(Stored data entries)
-----

(* ===== verification/RaftBoot.v ===== *)
(** The start of a node: what [boot] of RaftStore.v makes of its memberships
    (src/multi-raft/raft_store.h, [CreateRaftInstances], [InitRaftInstances] and
    [StartRaftInstances]), and what a restart and a late notification do to a group.

    The instance of the [i]-th membership is made of the objects [2 * i] and
    [2 * i + 1] and of the [i]-th entry of both lists of FSMs. *)

From S2P Require Import Prelude Types Bytes StripeFormat Engine LogManager Encoder Lrc Latency Grouper Storage Serializer StripeApply PersistQueue Monitors Transport BatchTransport RaftNode KvServer GroupRegistry Message BatchSystem Routing Config RaftStore Memberships RaftBase RaftEncode RaftCore RaftFrames RaftVote.

(** ** Keys *)
Lemma MakeKey_inj g n g' n' : is_u32 g -> is_u32 n -> is_u32 g' -> is_u32 n' -> MakeKey g n = MakeKey g' n' -> g = g' /\ n = n'.
Proof.
  intros Hg Hn Hg' Hn' E. split.
  - rewrite <- (GroupFromKey_MakeKey g n), <- (GroupFromKey_MakeKey g' n') by done. by rewrite E.
  - rewrite <- (MakeKey_node g n), <- (MakeKey_node g' n') by done. by rewrite E.
Qed.

(** ** A Raft state without storage *)
Section fresh.
Context {St : Type} {store : Storage St} {isal : IsaL} {alloc : Allocator} {indet0 : Indeterminate}.

Lemma elem_of_set_insert x l y : y ∈ set_insert x l <-> y = x \/ y ∈ l.
Proof.
  induction l as [|z l IH]; cbn; [by rewrite elem_of_cons|].
  destruct (x <? z); [by rewrite elem_of_cons|]. destruct (Z.eqb_spec x z) as [->|].
  - rewrite elem_of_cons. tauto.
  - rewrite elem_of_cons, IH, elem_of_cons. tauto.
Qed.
Lemma elem_of_inserted l : forall (s : list Z) y, y ∈ foldl (fun s x => set_insert x s) s l <-> y ∈ l \/ y ∈ s.
Proof.
  induction l as [|x l IH]; intros s y; cbn; [split; [by right|by intros [?%not_elem_of_nil|]]|].
  rewrite IH, elem_of_set_insert, elem_of_cons. tauto.
Qed.

Lemma add_peers_run ids : Forall (fun id => 0 <= id < 32) ids -> forall s : RaftState St,
  length (raft_peer_ s) = 32%nat -> length (rpc_clients_ s) = 32%nat ->
  exists rc rp, foldl add_peer (Some s) ((fun id => (id, true)) <$> ids) =
    Some (set_rpc_clients_ rc (set_raft_peer_ rp (set_peers_ (foldl (fun s x => set_insert x s) (peers_ s) ids) s))).
Proof.
  induction 1 as [|id ids Hid _ IH]; intros s Hrp Hrc; [exists (rpc_clients_ s), (raft_peer_ s); by destruct s|].
  cbn [fmap list_fmap foldl]. unfold add_peer at 2. cbn [mbind option_bind]. rewrite (proj2 (Z.ltb_lt id 32)) by lia.
  rewrite !arr_set_in by lia. cbn [mbind option_bind].
  edestruct IH as (rc' & rp' & ->); [| |exists rc', rp'; by destruct s]; cbn; by rewrite length_insert.
Qed.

-----

_Exercise aim_
Every line above should be written out again exactly as it stands.

_Solution to this task_
(* ===== verification/RaftBoot.v ===== *)
(** The start of a node: what [boot] of RaftStore.v makes of its memberships
    (src/multi-raft/raft_store.h, [CreateRaftInstances], [InitRaftInstances] and
    [StartRaftInstances]), and what a restart and a late notification do to a group.

    The instance of the [i]-th membership is made of the objects [2 * i] and
    [2 * i + 1] and of the [i]-th entry of both lists of FSMs. *)

From S2P Require Import Prelude Types Bytes StripeFormat Engine LogManager Encoder Lrc Latency Grouper Storage Serializer StripeApply PersistQueue Monitors Transport BatchTransport RaftNode KvServer GroupRegistry Message BatchSystem Routing Config RaftStore Memberships RaftBase RaftEncode RaftCore RaftFrames RaftVote.

(** ** Keys *)
Lemma MakeKey_inj g n g' n' : is_u32 g -> is_u32 n -> is_u32 g' -> is_u32 n' -> MakeKey g n = MakeKey g' n' -> g = g' /\ n = n'.
Proof.
  intros Hg Hn Hg' Hn' E. split.
  - rewrite <- (GroupFromKey_MakeKey g n), <- (GroupFromKey_MakeKey g' n') by done. by rewrite E.
  - rewrite <- (MakeKey_node g n), <- (MakeKey_node g' n') by done. by rewrite E.
Qed.

(** ** A Raft state without storage *)
Section fresh.
Context {St : Type} {store : Storage St} {isal : IsaL} {alloc : Allocator} {indet0 : Indeterminate}.

Lemma elem_of_set_insert x l y : y ∈ set_insert x l <-> y = x \/ y ∈ l.
Proof.
  induction l as [|z l IH]; cbn; [by rewrite elem_of_cons|].
  destruct (x <? z); [by rewrite elem_of_cons|]. destruct (Z.eqb_spec x z) as [->|].
  - rewrite elem_of_cons. tauto.
  - rewrite elem_of_cons, IH, elem_of_cons. tauto.
Qed.
Lemma elem_of_inserted l : forall (s : list Z) y, y ∈ foldl (fun s x => set_insert x s) s l <-> y ∈ l \/ y ∈ s.
Proof.
  induction l as [|x l IH]; intros s y; cbn; [split; [by right|by intros [?%not_elem_of_nil|]]|].
  rewrite IH, elem_of_set_insert, elem_of_cons. tauto.
Qed.

Lemma add_peers_run ids : Forall (fun id => 0 <= id < 32) ids -> forall s : RaftState St,
  length (raft_peer_ s) = 32%nat -> length (rpc_clients_ s) = 32%nat ->
  exists rc rp, foldl add_peer (Some s) ((fun id => (id, true)) <$> ids) =
    Some (set_rpc_clients_ rc (set_raft_peer_ rp (set_peers_ (foldl (fun s x => set_insert x s) (peers_ s) ids) s))).
Proof.
  induction 1 as [|id ids Hid _ IH]; intros s Hrp Hrc; [exists (rpc_clients_ s), (raft_peer_ s); by destruct s|].
  cbn [fmap list_fmap foldl]. unfold add_peer at 2. cbn [mbind option_bind]. rewrite (proj2 (Z.ltb_lt id 32)) by lia.
  rewrite !arr_set_in by lia. cbn [mbind option_bind].
  edestruct IH as (rc' & rp' & ->); [| |exists rc', rp'; by destruct s]; cbn; by rewrite length_insert.
Qed.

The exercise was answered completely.